Dataset entries:

(** Every aircraft is in one of the two sets of a snapshot, enabled or disabled, and in only one. *)
Lemma snapshot_partition now l restricted renderingEnabled maxAircraft d : sortable l ->
  let s := CAirspaceAircraftSnapshot_make now l restricted renderingEnabled maxAircraft d in
  m_enabledAircraftCallsignsByDistance s ∪ m_disabledAircraftCallsignsByDistance s = getCallsigns l /\
  m_enabledAircraftCallsignsByDistance s ## m_disabledAircraftCallsignsByDistance s.
Proof using All.
  intros Hs s. subst s. unfold CAirspaceAircraftSnapshot_make. case_decide as He.
  { subst l. cbn. set_solver. }
  pose proof (sort_perm l Hs) as Hp. destruct Hs as [Hn _].
  set (sorted := sortByDistanceToReferencePositionRenderedCallsign l) in *.
  assert (NoDup (map callsignOf sorted)) as Hns by by rewrite Hp.
  rewrite <-(getCallsigns_perm _ _ Hp). destruct restricted; cbn [negb].
  - cbn. destruct renderingEnabled; cbn.
    + match goal with |- context [restrictTo _ _ 0 _ ?s0] =>
        destruct (restrictTo_selected maxAircraft d 0 sorted s0 ltac:(lia)) as (rest & Hr & ->) end.
      cbn. rewrite !union_empty_r_L. by apply parts_disjoint.
    + rewrite union_empty_l_L. split; [done|]. set_solver.
  - cbn. by apply parts_disjoint, filter_enabled_perm.
Qed.

Lemma restricted_enabled now l maxAircraft d : sortable l ->
  m_enabledAircraftCallsignsByDistance (CAirspaceAircraftSnapshot_make now l true true maxAircraft d) =
  getCallsigns (selected maxAircraft d (sortByDistanceToReferencePositionRenderedCallsign l)).
Proof using All.
  intros Hs. unfold CAirspaceAircraftSnapshot_make. case_decide as He.
  { subst l. pose proof (sort_perm [] Hs) as Hp. apply Permutation_nil_r in Hp. rewrite Hp.
    unfold selected. by rewrite filter_nil, take_nil. }
  cbn. set (sorted := sortByDistanceToReferencePositionRenderedCallsign l).
  match goal with |- context [restrictTo _ _ 0 _ ?s0] =>
    destruct (restrictTo_selected maxAircraft d 0 sorted s0 ltac:(lia)) as (rest & _ & ->) end.
  cbn. by rewrite union_empty_r_L, Z.sub_0_r.
Qed.
End snapshot.

Section members.
Context {FG : FlightGeometry}.
Implicit Types (a b : CSimulatedAircraft) (l : list CSimulatedAircraft).

Lemma sorted_take_drop l n a b : StronglySorted (fun a b => before b a = false) l ->
  a ∈ take n l -> b ∈ drop n l -> before b a = false.
Proof using Type.
  revert n. induction l as [|c l IH]; intros n Hs Ha Hb; [rewrite take_nil in Ha; set_solver|].
  apply StronglySorted_inv in Hs as [Hs Hc]. destruct n as [|n]; [simpl in Ha; set_solver|]. simpl in Ha, Hb.
  apply elem_of_cons in Ha as [->|Ha]; [|by eapply IH].
  rewrite Forall_forall in Hc. apply Hc. rewrite <-(take_drop n l). set_solver.
Qed.
Lemma StronglySorted_filter {A} (R : A -> A -> Prop) (P : A -> Prop) `{!forall x, Decision (P x)} (l : list A) :
  StronglySorted R l -> StronglySorted R (filter P l).
Proof using Type.
  induction 1 as [|x l Hs IH Hx]; [constructor|]. rewrite filter_cons. case_decide; [|done].
  constructor; [done|]. apply Forall_forall. intros y [_ Hy]%list_elem_of_filter. rewrite Forall_forall in Hx. auto.
Qed.
Lemma size_callsigns l : NoDup (map callsignOf l) -> size (getCallsigns l) = length l.
Proof using Type. intros Hn. unfold getCallsigns. by rewrite size_list_to_set, length_map. Qed.
End members.

Section limits.
Context {FG : FlightGeometry} {AK : AircraftKind} `{StdSortByLaws}.
Implicit Types (a b : CSimulatedAircraft) (l aircraft : list CSimulatedAircraft).

(** With restrictions the places are filled: as many aircraft are enabled as are
    allowed or as there are eligible ones, all of them eligible, and no aircraft
    without a place is in front of one that has a place. *)
Lemma restricted_snapshot now l maxAircraft d : sortable l ->
  exists places,
  m_enabledAircraftCallsignsByDistance (CAirspaceAircraftSnapshot_make now l true true maxAircraft d) = getCallsigns places /\
  NoDup (map callsignOf places) /\
  length places = Nat.min (Z.to_nat maxAircraft) (length (filter (eligible d) l)) /\
  (forall a, a ∈ places -> a ∈ l /\ eligible d a) /\
  (forall a b, a ∈ l -> eligible d a -> a ∉ places -> b ∈ places -> before a b = false).
Proof using All.
  intros Hs. rewrite restricted_enabled by done. eexists. split; [reflexivity|].
  pose proof (sort_perm l Hs) as Hp. destruct Hs as [Hn Hw].
  assert (Hsort := std_sort_by_sorted before l Hw).
  unfold sortByDistanceToReferencePositionRenderedCallsign in *. set (sorted := std_sort_by before l) in *.
  unfold selected. set (f := filter (eligible d) sorted). set (n := Z.to_nat maxAircraft).
  assert (Permutation (filter (eligible d) l) f) as Hpf by (unfold f; by rewrite Hp).
  assert (forall a, a ∈ take n f -> a ∈ f) as Ht by (intros a Ha; rewrite <-(take_drop n f); set_solver).
  split_and!.
  - apply (sublist_NoDup _ (map callsignOf f)); [|apply (fmap_sublist callsignOf), sublist_take].
    apply (sublist_NoDup _ (map callsignOf sorted)); [by rewrite Hp | apply (fmap_sublist callsignOf), sublist_filter].
  - by rewrite length_take, Hpf.
  - intros a [He Ha]%Ht%list_elem_of_filter. by rewrite <-Hp.
  - intros a b Ha He Hna Hb. apply (sorted_take_drop f n); [by apply StronglySorted_filter | done |].
    assert (a ∈ f) as Haf by (apply list_elem_of_filter; by rewrite Hp).
    rewrite <-(take_drop n f) in Haf. set_solver.
Qed.
(** What is not in front is not nearer. *)
Lemma before_distance a b : before a b = false ->
  PQ.equals (m_relativeDistance a) (m_relativeDistance b) = true \/
  PQ.lessThan (m_relativeDistance a) (m_relativeDistance b) = false.
Proof using Type. unfold before. destruct (PQ.equals _ _); [by left | by right]. Qed.
End limits.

**EXERCISE DESCRIPTION**
Write out only the lines from the very start of the entries above to the line that includes "Hs as [Hn _].", both ends included, each one unchanged.

**EXERCISE OUTPUT**
(** Every aircraft is in one of the two sets of a snapshot, enabled or disabled, and in only one. *)
Lemma snapshot_partition now l restricted renderingEnabled maxAircraft d : sortable l ->
  let s := CAirspaceAircraftSnapshot_make now l restricted renderingEnabled maxAircraft d in
  m_enabledAircraftCallsignsByDistance s ∪ m_disabledAircraftCallsignsByDistance s = getCallsigns l /\
  m_enabledAircraftCallsignsByDistance s ## m_disabledAircraftCallsignsByDistance s.
Proof using All.
  intros Hs s. subst s. unfold CAirspaceAircraftSnapshot_make. case_decide as He.
  { subst l. cbn. set_solver. }
  pose proof (sort_perm l Hs) as Hp. destruct Hs as [Hn _].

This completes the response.